WHAT TO WORK ON
Only the lines below, from the one with "inv (fun st => reader_wf R (fst (fst st)))" through the one with "eapply (inv_bind _ (fun h", are to be written out, exactly.

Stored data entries
Lemma consume_wlp R h r d :
  length (rh_data h) = 5 -> reader_wf R r ->
  wlp (RecordReader.consume h) (r, d)
    (fun rec st => reader_wf R (fst st) /\ at_record rec (rr_buf (fst st))) (fun st => reader_wf R (fst st)).
Proof.
  intros Hh [Hl Hd]. unfold RecordReader.consume. apply wlp_bind.
  assert (exists n, content_length (S := RecordReader * list byte) (E := TlsError) h (r, d) = (Ok n, (r, d))) as [n Hn].
  { unfold content_length. destruct h as [[|? [|? [|? [|? [|]]]]]]; cbn in Hh; try lia. by eexists. }
  unfold wlp at 1. rewrite Hn. apply wlp_bind. unfold wlp at 1. cbn [get]. apply wlp_bind.
  unfold sub. case_decide as Hs; [|done]. unfold wlp at 1. cbn [unwrap mret M_ret]. apply wlp_bind.
  unfold usub. case_decide as Hp; [|done]. unfold wlp at 1. cbn [unwrap mret M_ret].
  apply wlp_bind, wlp_zoom. unfold wlp at 1, put. apply wlp_zoom. cbn [fst snd].
  assert (reader_wf R (mkReader (rr_buf r) (decoded r + n) (pending r - n))) as Hr' by (split; cbn; lia).
  destruct (list_split3 (rr_buf r) (decoded r) n) as (pre & body & rest & Hb & Hpre & Hbody); [lia|].
  rewrite Hb, <-Hpre, drop_app_length. replace (_ + _ - _) with (length body) by lia. rewrite take_app_length.
  destruct h as [hdr]. cbn [rh_data] in Hh.
  pose proof (decode_at hdr pre body rest d Hh) as Hat. unfold post in Hat. unfold wlp.
  destruct (ServerRecord_decode _ _ _ _) as [[rec|e| |] d'] eqn:Hdec; try done; cbn [fst snd rr_buf].
  - split; [by rewrite <-Hb, Hpre|]. by eapply Hat.
  - by rewrite <-Hb, Hpre.
Qed.

(** [RecordReader::read] *)
Lemma read_inv R r (t : T) d :
  reader_wf R r ->
  inv (fun st => reader_wf R (fst (fst st)))
    (fun rec st => reader_wf R (fst (fst st)) /\ at_record rec (rr_buf (fst (fst st))))
    AsyncHandshake.read (r, t, d).
Proof.
  intros Hr. unfold AsyncHandshake.read.
  eapply (inv_bind _ (fun h st => length (rh_data h) = 5 /\ reader_wf R (fst (fst st)))).
  { apply inv_within. eapply inv_mono; [| |apply next_record_header_inv]; [done|]. intros h t' Hh. by split. }
  intros h st [Hh Hr1].
  eapply (inv_bind _ (fun _ st => reader_wf R (fst (fst st)))).
  { apply inv_sync. unfold wlp, content_length. destruct (rh_data h !! 3), (rh_data h !! 4); done. }
  intros n [[r2 t2] d2] Hr2.
  eapply (inv_bind _ (fun _ st => reader_wf R (fst (fst st)))).
  { apply inv_within. eapply inv_mono; [| |by apply advance_inv]; done. }
  intros _ [[r3 t3] d3] Hr3. apply inv_sync, wlp_zoom. by apply consume_wlp.
Qed.
End Reading.

(** ** Decrypting *)

Section Decrypting.
Context `{CS : TlsCipherSuite, !TlsCipherSuiteLaws CS} {X : Type}.
Context (cb : ServerRecord -> M (ReadKeySchedule * X) TlsError unit) (I : X -> Prop).

(** The handler keeps [I], and the keys as they are. *)
Definition keyed (st : KeyScheduleState) (s : ReadKeySchedule * X) : Prop := r_state (fst s) = st /\ I (snd s).
Context (Hcb : forall rec rks x, I x -> wlp (cb rec) (rks, x) (fun _ => keyed (r_state rks)) (keyed (r_state rks))).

WRITTEN ANSWER
  inv (fun st => reader_wf R (fst (fst st)))
    (fun rec st => reader_wf R (fst (fst st)) /\ at_record rec (rr_buf (fst (fst st))))
    AsyncHandshake.read (r, t, d).
Proof.
  intros Hr. unfold AsyncHandshake.read.
  eapply (inv_bind _ (fun h st => length (rh_data h) = 5 /\ reader_wf R (fst (fst st)))).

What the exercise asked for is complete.